WHAT IS REQUIRED :: Set down all the entries again, word for word.
[DATASET RECORDS Boundary: Start]
(** C3.  The code at a failing input: a payload with an items array of
    one entry with an empty text and one good entry is rejected as a
    whole with [INVALID_DATA]; the collection, the durable store and the
    trace are left as they were, although the good entry alone is
    imported. *)
Theorem importTodos_bad_entry_aborts :
  exists ts w' w'',
    importTodos (TodosArray [entry_of ""; entry_of "Call bank"]) one_pending
    = (Throw (TodoError INVALID_DATA "Failed to parse import data" ts), w') /\
    todos w' = todos one_pending /\
    localStorage w' = localStorage one_pending /\
    trace w' = [] /\
    importTodos (TodosArray [entry_of "Call bank"]) one_pending
    = (Return 1, w'') /\
    List.length (todos w'') = 2.
Proof.
  do 3 eexists. split; [vm_compute; reflexivity|].
  do 3 (split; [reflexivity|]).
  split; [vm_compute; reflexivity | reflexivity].
Qed.

(* ================================================================= *)
(** * Further properties of the entity, the utilities and the service *)

(** ** Adding items *)

(** The text test of [_validateTodoText] in plain terms. *)
Lemma text_accepted_iff (s : string) :
  text_accepted s = true <->
  JsString.trim s <> "" /\ String.length (JsString.trim s) <= 500.
Proof.
  unfold text_accepted, TodoConstants.MAX_TEXT_LENGTH.
  rewrite !andb_true_iff, !negb_true_iff, truthy_true_nonempty.
  rewrite Nat.ltb_ge, <- not_true_iff_false, length_zero_empty.
  split.
  - intros [[_ H1] H2]. now split.
  - intros [H1 H2]. repeat split; try assumption.
    intros ->. now apply H1.
Qed.

Lemma add_data_accepted (s : string) (p : option string) :
  text_accepted s = true ->
  match p with
  | Some p' => In p' TodoPriority.values
  | None => True
  end ->
  errors_of (add_data s p) = [].
Proof.
  intros Hs Hp. apply text_accepted_iff in Hs as [H1 H2].
  apply errors_of_nil.
  unfold text_missing, text_too_long, description_too_long, invalid_priority,
    invalid_status, add_data. cbn [d_text d_description d_priority d_status].
  rewrite trim_idempotent.
  assert (T : JsString.truthy (JsString.trim s) = true)
    by now apply truthy_true_nonempty.
  rewrite T. cbn [negb orb andb].
  repeat split.
  - apply not_true_iff_false. intro H. apply length_zero_empty in H.
    contradiction.
  - apply Nat.ltb_ge. exact H2.
  - apply andb_false_iff. right. apply negb_false_iff, includes_In.
    destruct p as [p'|]; [exact Hp | right; left; reflexivity].
Qed.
[DATASET RECORDS Boundary: End]
TASK RESULT ::
(** C3.  The code at a failing input: a payload with an items array of
    one entry with an empty text and one good entry is rejected as a
    whole with [INVALID_DATA]; the collection, the durable store and the
    trace are left as they were, although the good entry alone is
    imported. *)
Theorem importTodos_bad_entry_aborts :
  exists ts w' w'',
    importTodos (TodosArray [entry_of ""; entry_of "Call bank"]) one_pending
    = (Throw (TodoError INVALID_DATA "Failed to parse import data" ts), w') /\
    todos w' = todos one_pending /\
    localStorage w' = localStorage one_pending /\
    trace w' = [] /\
    importTodos (TodosArray [entry_of "Call bank"]) one_pending
    = (Return 1, w'') /\
    List.length (todos w'') = 2.
Proof.
  do 3 eexists. split; [vm_compute; reflexivity|].
  do 3 (split; [reflexivity|]).
  split; [vm_compute; reflexivity | reflexivity].
Qed.

(* ================================================================= *)
(** * Further properties of the entity, the utilities and the service *)

(** ** Adding items *)

(** The text test of [_validateTodoText] in plain terms. *)
Lemma text_accepted_iff (s : string) :
  text_accepted s = true <->
  JsString.trim s <> "" /\ String.length (JsString.trim s) <= 500.
Proof.
  unfold text_accepted, TodoConstants.MAX_TEXT_LENGTH.
  rewrite !andb_true_iff, !negb_true_iff, truthy_true_nonempty.
  rewrite Nat.ltb_ge, <- not_true_iff_false, length_zero_empty.
  split.
  - intros [[_ H1] H2]. now split.
  - intros [H1 H2]. repeat split; try assumption.
    intros ->. now apply H1.
Qed.

Lemma add_data_accepted (s : string) (p : option string) :
  text_accepted s = true ->
  match p with
  | Some p' => In p' TodoPriority.values
  | None => True
  end ->
  errors_of (add_data s p) = [].
Proof.
  intros Hs Hp. apply text_accepted_iff in Hs as [H1 H2].
  apply errors_of_nil.
  unfold text_missing, text_too_long, description_too_long, invalid_priority,
    invalid_status, add_data. cbn [d_text d_description d_priority d_status].
  rewrite trim_idempotent.
  assert (T : JsString.truthy (JsString.trim s) = true)
    by now apply truthy_true_nonempty.
  rewrite T. cbn [negb orb andb].
  repeat split.
  - apply not_true_iff_false. intro H. apply length_zero_empty in H.
    contradiction.
  - apply Nat.ltb_ge. exact H2.
  - apply andb_false_iff. right. apply negb_false_iff, includes_In.
    destruct p as [p'|]; [exact Hp | right; left; reflexivity].
Qed.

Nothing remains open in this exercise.